Канцлер стремился провести все, что было осуществимо. Но его склонность к чрезмерно детальному анализу всех проблем и его желание проводить лишь то, что он при своей педантичной рассудительности считал окончательно созревшим, стали с течением времени сильно тормозить внутреннее строительство. Было трудно заставить его принять какое-нибудь решение, пока он не был убежден в его абсолютной непререкаемости. Это затрудняло сотрудничество с ним и вызывало у менее знавших его впечатление нерешительности, в то время как это, в сущности, была лишь чрезмерная добросовестность.
К тому же у канцлера со временем стало проявляться сильное и все возраставшее стремление выдвигать свое превосходство, часто доходившее в спорах до упрямой, почти менторской неуступчивости и поучений инакомыслящих. Это создало ему много врагов и часто портило мне жизнь. Один знакомый канцлера, знавший его с детства, которому я при случае сказал об этой черте Бетмана, заметил, смеясь, что эта черта его характера проявилась еще в школе. И тогда уже г-н фон Бетман беспрестанно менторствовал и поучал своих товарищей по классу, к которым принадлежал и мой собеседник; в классе поэтому ему даже дали прозвище «гувернантка». «Это качество, – сказал мой собеседник, – несчастье для Бетмана, ибо большинство людей не хочет больше иметь гувернантки, но оно вошло ему в плоть и кровь, и от этой своей черты он уже не откажется».
Характерным в этом смысле является отношение Бетмана к господину фон Кидерлену, которого Бетман, несмотря на мое настойчивое нежелание, непременно хотел иметь своим статс-секретарем. Господин фон Кидерлен был дельным работником, но с сильным характером, всегда стремившимся отстоять свою самостоятельность. После того как Кидерлен занимал свою должность уже около года, вдруг ко мне приходит однажды г-н фон Бетман, начинает жаловаться на своенравие и неподчинение Кидерлена и просит, чтоб я его усовестил. Я отклонил его просьбу, указавши на то, что канцлер выбрал Кидерлена против моей воли и должен сам с ним уметь справиться. «Поддержание дисциплины в ведомстве иностранных дел, – сказал я, – обязанность самого канцлера, а у меня нет никакого желания вмешиваться в это дело».
Непригодность Бетмана как канцлера стала между тем очевидной. По существу своего характера он был пацифистом, и им владела мысль прийти какой угодно ценой к соглашению с Англией. Я прекрасно понимаю, когда пацифистки настроенный человек поступает так в надежде таким образом избежать войны. Цели Бетмана вполне отвечали моей политике. Но те методы, какими Бетман пытался осуществить их, я считал непригодными. При всем том я поддерживал все его усилия в этом отношении, на самом деле не веря в их действительный успех. В течение его канцлерства в конце концов стало все больше выясняться, что реальные задачи политики были очень далеки от него. А между тем он всегда вел себя так, словно знает все лучше других. И меня он постоянно поучал. В связи с этим слишком высоким мнением о себе он был непоколебим в своих суждениях, уверенный в их правильности даже тогда, когда на самом деле все случалось иначе, чем он себе представлял.
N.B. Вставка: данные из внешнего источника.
(* ===== verification/FsPath.v ===== *)
(** * fs/fs.c: paths

    Taking paths apart and following them through the directories. A path is a C
    string without its final 0; a name in one of the arrays [name] of 16
    characters is the list of the characters stored from its start on. *)

From stdpp Require Import base numbers list gmap.
From Stdlib Require Import ZArith Lia.
From S2P Require Import Prelude Bitmap Block FsState FsAlloc Inode FsFile Dir.

(** ['/'] *)
Definition slash : Z := 47.

(** [while (c == *p) p++;] *)
Fixpoint skip_slashes (p : list Z) : list Z :=
  match p with
  | [] => []
  | c :: rest => if c =? slash then skip_slashes rest else p
  end.
(** The loop that copies a name: what it stores and where it stops. *)
Fixpoint copy_name (p : list Z) : list Z * list Z :=
  match p with
  | [] => ([], [])
  | c :: rest => if c =? slash then ([], p) else let '(name, p) := copy_name rest in (c :: name, p)
  end.

(** The characters stored at [name_store] and the pointer returned, [None] for
    [NULL]. *)
Definition path_parse (pathname : list Z) : list Z * option (list Z) :=
  let pathname := match pathname with
                  | c :: rest => if c =? slash then skip_slashes rest else pathname
                  | [] => []
                  end in
  let '(name, p) := copy_name pathname in
  (name, match p with [] => None | _ => Some p end).

(** [path_parse] with an array of [MAX_FILE_NAME_LEN] characters. *)
Definition parse_name (p : list Z) : outcome (list Z * option (list Z)) :=
  let '(name, p) := path_parse p in
  if MAX_FILE_NAME_LEN <? Z.of_nat (length name) then Fault else Ok (name, p).
(** [memset(name, 0, MAX_FILE_NAME_LEN); if (p) p = path_parse(p, name);] *)
Definition next_name (p : option (list Z)) : outcome (list Z * option (list Z)) :=
  match p with Some p => parse_name p | None => Ok ([], None) end.

(** [name] is not initialised before the first call of [path_parse]: without a
    first name, [name[0]] is read and was never stored. *)
Definition path_depth_cnt (pathname : list Z) : outcome Z :=
  '(name, p) ← parse_name pathname;
  match name with
  | [] => Fault
  | _ =>
      loop (S (S (length pathname))) (λ '(name, p, depth),
        match name with
        | [] => Ok (inr depth)
        | _ => '(name, p) ← next_name p; Ok (inl (name, p, u32 (depth + 1)))
        end) (name, p, 0)
  end.

Record path_search_record := PathSearchRecord {
  searched_path : list Z;
  parent_dir : Z;
  file_type : Z
}.

(** [!strcmp(pathname, "/") || !strcmp(pathname, "/.") || !strcmp(pathname, "/..")] *)
Definition names_root (pathname : list Z) : bool :=
  bool_decide (pathname = [slash]) || bool_decide (pathname = slash :: dot) || bool_decide (pathname = slash :: dotdot).

(** [strcat(path, "/"); strcat(path, name);] in an array of [MAX_PATH_LEN]
    characters; a name that fills its array has no end. *)
Definition append_name (path name : list Z) : outcome (list Z) :=
  let path := path ++ slash :: name in
  if (Z.of_nat (length name) <? MAX_FILE_NAME_LEN) && (Z.of_nat (length path) <? MAX_PATH_LEN) then Ok path else Fault.

Section search.
Context {D : Type} `{BlockDevice D}.
Implicit Types (s : fs D).

(** The variables of the loop of [search_file]: [cur_dir] is [parent_dir] and
    [dir_e] the entry found last, if any. *)
Record walk := Walk {
  w_name : list Z;
  sub_path : option (list Z);
  w_path : list Z;
  cur_dir : Z;
  parent_inode_no : Z;
  dir_e : option dir_entry
}.

(** A round of the loop, for a name that is not empty. *)
Definition search_round s (w : walk) : outcome ((walk * fs D) + (Z * path_search_record * fs D)) :=
  ASSERT (Z.of_nat (length (w_path w)) <? 512);;
  path ← append_name (w_path w) (w_name w);
  '(found, s) ← search_dir_entry s (cur_dir w) (w_name w);
  match found with
  | Some e =>
      '(name, p) ← next_name (sub_path w);
      if FT_DIRECTORY =? f_type e then
        '(_, i) ← dir_inode s (cur_dir w);
        s ← dir_close s (cur_dir w);
        '(d, s) ← dir_open s (de_i_no e);
        Ok (inl (Walk name p path d (i_no i) (Some e), s))
      else if FT_REGULAR =? f_type e then
        Ok (inr (s32 (de_i_no e), PathSearchRecord path (cur_dir w) FT_REGULAR, s))
      else Ok (inl (Walk name p path (cur_dir w) (parent_inode_no w) (Some e), s))
  | None => Ok (inr (-1, PathSearchRecord path (cur_dir w) FT_UNKNOWN, s))
  end.

(** Lines 299-304. [dir_e] is only there when a name was found. *)
Definition search_end s (w : walk) : outcome (Z * path_search_record * fs D) :=
  s ← dir_close s (cur_dir w);
  '(d, s) ← dir_open s (parent_inode_no w);
  e ← from_option_fault (dir_e w);
  Ok (s32 (de_i_no e), PathSearchRecord (w_path w) d FT_DIRECTORY, s).

Definition search_step (x : walk * fs D) : outcome ((walk * fs D) + (Z * path_search_record * fs D)) :=
  let '(w, s) := x in
  match w_name w with
  | [] => r ← search_end s w; Ok (inr r)
  | _ => search_round s w
  end.

(** The record has been cleared by the caller. *)
Definition search_file s (pathname : list Z) : outcome (Z * path_search_record * fs D) :=
  if names_root pathname then Ok (0, PathSearchRecord [] root_dir FT_DIRECTORY, s)
  else
    let path_len := Z.of_nat (length pathname) in
    ASSERT (bool_decide (head pathname = Some slash) && (1 <? path_len) && (path_len <? MAX_PATH_LEN));;
    '(name, p) ← parse_name pathname;
    loop (S (S (S (length pathname)))) search_step (Walk name p [] root_dir 0 None, s).
End search.

(** ** The names of a path *)

(** What lies between the slashes, and the names among it. *)
Fixpoint split_path (p : list Z) : list (list Z) :=
  match p with
  | [] => [[]]
  | c :: rest =>
      if c =? slash then [] :: split_path rest
      else match split_path rest with n :: ns => (c :: n) :: ns | [] => [[c]] end
  end.
Definition components (p : list Z) : list (list Z) := filter (λ n, n ≠ []) (split_path p).
(** A name that fits the arrays of [MAX_FILE_NAME_LEN] characters. *)
Definition fits (name : list Z) : bool := Z.of_nat (length name) <=? MAX_FILE_NAME_LEN.

Lemma components_slash p : components (slash :: p) = components p.
Proof. done. Qed.

Lemma components_skip p : components (skip_slashes p) = components p.
Proof.
  induction p as [|c p IH]; [done|]. cbn [skip_slashes]. destruct (Z.eqb_spec c slash) as [->|]; [|done].
  by rewrite components_slash.
Qed.

Lemma skip_head p : head (skip_slashes p) ≠ Some slash.
Proof.
  induction p as [|c p IH]; [done|]. cbn [skip_slashes]. destruct (Z.eqb_spec c slash); [done|]. cbn. congruence.
Qed.

(** A path is the name copied first and the rest, which is empty or starts with a
    slash. *)
Lemma copy_name_spec p name rest : copy_name p = (name, rest) →
  p = name ++ rest ∧ (slash ∉ name) ∧ (rest = [] ∨ head rest = Some slash) ∧
  split_path p = match split_path rest with n :: ns => (name ++ n) :: ns | [] => [name] end.
Proof.
  revert name. induction p as [|c p IH]; intros name; cbn [copy_name]; [intros [= <- <-]|].
  { repeat split; [apply not_elem_of_nil|by left]. }
  destruct (Z.eqb_spec c slash) as [->|Hc].
  - intros [= <- <-]. repeat split; [apply not_elem_of_nil|by right].
  - destruct (copy_name p) as [n r] eqn:E. intros [= <- <-]. destruct (IH n eq_refl) as (-> & Hn & Hr & Hs).
    split; [done|]. split; [by rewrite not_elem_of_cons|]. split; [done|]. cbn [split_path].
    rewrite (proj2 (Z.eqb_neq c slash)), Hs by done. by destruct (split_path r).
Qed.

Lemma rest_components p name rest : copy_name p = (name, rest) → name ≠ [] →
  components p = name :: components rest.
Proof.
  intros Hc Hn. destruct (copy_name_spec _ _ _ Hc) as (_ & _ & Hr & Hs). unfold components. rewrite Hs.
  destruct Hr as [->|Hr].
  - cbn. by rewrite app_nil_r, decide_True.
  - destruct rest as [|c rest]; [done|]. injection Hr as ->. cbn [split_path].
    change (slash =? slash) with true. cbv iota. by rewrite app_nil_r, filter_cons_True.
Qed.

(** [path_parse] takes the first name off. *)
Lemma path_parse_spec p name r : path_parse p = (name, r) →
  components p = match name with [] => [] | _ => name :: components (default [] r) end ∧
  (name = [] → r = None) ∧ (∀ q, r = Some q → (length q < length p)%nat).
Proof.
  unfold path_parse. set (p' := match p with [] => [] | _ => _ end).
  assert (components p' = components p ∧ head p' ≠ Some slash ∧ (length p' ≤ length p)%nat) as (Hc & Hh & Hl).
  { unfold p'. destruct p as [|c p]; [done|]. destruct (Z.eqb_spec c slash) as [->|Hc].
    - rewrite components_skip. split; [done|]. split; [apply skip_head|].
      clear. induction p as [|c p IH]; cbn; [lia|]. zcase; cbn in *; lia.
    - split; [done|]. split; [cbn; congruence|lia]. }
  destruct (copy_name p') as [n q] eqn:E. intros [= <- <-]. destruct (copy_name_spec _ _ _ E) as (Hp & _ & Hr & _).
  destruct n as [|c n].
  - destruct Hr as [->|Hr]; [|cbn in Hp; by rewrite <- Hp in Hr].
    cbn in Hp. split; [|done]. rewrite <- Hc, Hp. done.
  - rewrite <- Hc, (rest_components _ _ _ E) by done. split; [by destruct q|]. split; [done|].
    intros q' Hq'. rewrite Hp, length_app in Hl. cbn in Hl. destruct q; [done|]. injection Hq' as <-. cbn in *. lia.
Qed.

(** The names to come, with the one in the array first. *)
Definition pending (name : list Z) (p : option (list Z)) : list (list Z) :=
  match name with [] => [] | _ => name :: components (default [] p) end.

(** The number of rounds a loop over the names can still take. *)
Definition rounds (name : list Z) (p : option (list Z)) : nat :=
  match name with [] => 0 | _ => S (match p with Some q => S (length q) | None => 0 end) end.

Lemma next_name_spec p :
  if forallb fits (take 1 (components (default [] p)))
  then ∃ name q, next_name p = Ok (name, q) ∧ pending name q = components (default [] p) ∧ (name = [] → q = None) ∧
    (rounds name q ≤ match p with Some q => S (length q) | None => 0 end)%nat
  else next_name p = Fault.
Proof.
  destruct p as [p|]; cbn [next_name]; [change (default [] (Some p)) with p|].
  - unfold parse_name. destruct (path_parse p) as [name q] eqn:E. destruct (path_parse_spec _ _ _ E) as (-> & Hq & Hl).
    destruct name as [|c name].
    + exists [], q. rewrite (Hq eq_refl). repeat split. cbn. lia.
    + cbn [take forallb]. rewrite andb_true_r. unfold fits. destruct (Z.leb_spec (Z.of_nat (length (c :: name))) MAX_FILE_NAME_LEN).
      * rewrite (proj2 (Z.ltb_ge _ _)) by done. exists (c :: name), q. repeat split; [done|].
        cbn. destruct q as [q|]; [|lia]. specialize (Hl q eq_refl). lia.
      * by rewrite (proj2 (Z.ltb_lt _ _)).
  - cbn. exists [], None. by split_and!.
Qed.

(** The loop of [path_depth_cnt]. *)
Lemma depth_loop fuel name p depth :
  (rounds name p < fuel)%nat → 0 ≤ depth → depth + Z.of_nat (rounds name p) < 2 ^ 32 → (name = [] → p = None) →
  loop fuel (λ '(name, p, depth),
    match name with
    | [] => Ok (inr depth)
    | _ => '(name, p) ← next_name p; Ok (inl (name, p, u32 (depth + 1)))
    end) (name, p, depth) =
  if forallb fits (tail (pending name p)) then Ok (depth + Z.of_nat (length (pending name p))) else Fault.
Proof.
  revert name p depth. induction fuel as [|fuel IH]; intros name p depth Hf Hd Hw Hn; [lia|]. cbn [loop].
  destruct name as [|c name]; [cbn; by rewrite Z.add_0_r|].
  pose proof (next_name_spec p) as Hnext. cbn [pending tail] in *.
  destruct (components (default [] p)) as [|n ns] eqn:E; cbn [take forallb] in Hnext.
  - destruct Hnext as (name' & q & -> & Hp & Hq & Hr). ocbn. cbn [rounds] in *.
    rewrite u32_small by lia. rewrite IH; [|lia..|done]. rewrite Hp. cbn. f_equal; lia.
  - rewrite andb_true_r in Hnext. destruct (fits n) eqn:Hfits; [|rewrite Hnext; cbn [forallb]; by rewrite Hfits].
    destruct Hnext as (name' & q & -> & Hp & Hq & Hr). ocbn. cbn [rounds] in *.
    rewrite u32_small by lia. rewrite IH; [|lia..|done]. rewrite Hp. cbn [tail forallb]. rewrite Hfits.
    cbn [andb]. destruct (forallb fits ns); [|done]. f_equal. cbn [length]. lia.
Qed.

(** C30. [path_depth_cnt] counts the names of a path: those between the slashes that
    are not empty. Without a name, or with one of more than 16 characters, it
    leaves its array. *)
Theorem path_depth_cnt_correct p :
  Z.of_nat (length p) < 2 ^ 32 - 2 →
  path_depth_cnt p =
    if bool_decide (components p = []) || negb (forallb fits (components p)) then Fault
    else Ok (Z.of_nat (length (components p))).
Proof.
  intros Hl. unfold path_depth_cnt. pose proof (next_name_spec (Some p)) as Hnext. cbn [next_name] in Hnext. change (default [] (Some p)) with p in Hnext.
  destruct (components p) as [|n ns] eqn:E; cbn [take forallb] in Hnext.
  - destruct Hnext as (name & q & -> & Hp & _). ocbn. by destruct name.
  - rewrite bool_decide_eq_false_2 by done. rewrite andb_true_r in Hnext. cbn [orb forallb].
    destruct (fits n) eqn:Hfits; [|by rewrite Hnext]. destruct Hnext as (name & q & -> & Hp & Hq & Hr). ocbn.
    destruct name as [|c name]; [done|]. rewrite depth_loop; [|lia..|done]. rewrite Hp. cbn [tail].
    by destruct (forallb fits ns).
Qed.

Module FsPathExample.
(** "/usr//bin" *)
Definition usr_bin : list Z := [47; 117; 115; 114; 47; 47; 98; 105; 110].

Lemma path_depth_cnt_correct_witness : path_depth_cnt usr_bin = Ok 2.
Proof. rewrite (path_depth_cnt_correct usr_bin) by (cbn; lia). vm_compute. reflexivity. Defined.
End FsPathExample.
Его доклады всегда были прекрасно подготовлены, блестящи по форме и поэтому производили подкупающее впечатление. А между тем именно в этом крылась известная опасность. Судя по его докладам, существовало всегда одно разрешение того или иного вопроса, которое он и предлагал. Кажущаяся положительность и обоснованность его докладов и проектов, всестороннее освещение затрагиваемых вопросов, ссылки на авторитеты, на иностранных и немецких политиков, дипломатов и т. п. – все это легко вызывало впечатление, будто бетмановское разрешение вопроса является единственным достойным внимания. Несмотря на такую основательную разработку всех вопросов, он делал одну ошибку за другой.
И именно поэтому он был, наряду с другими, виновником постигшего нас несчастья…
Потсдамское свидание с царем в ноябре 1910 г., вполне удовлетворившее всех его участников, было использовано канцлером и господином фон Кидерленом для того, чтобы войти в сношения с вновь вступившим в должность господином Сазоновым, которого царь для этой цели и привез с собой. Русский государь, по-видимому, чувствовал себя у нас хорошо и принял живое участие в устроенной в его честь охоте, в которой он показал себя страстным охотником.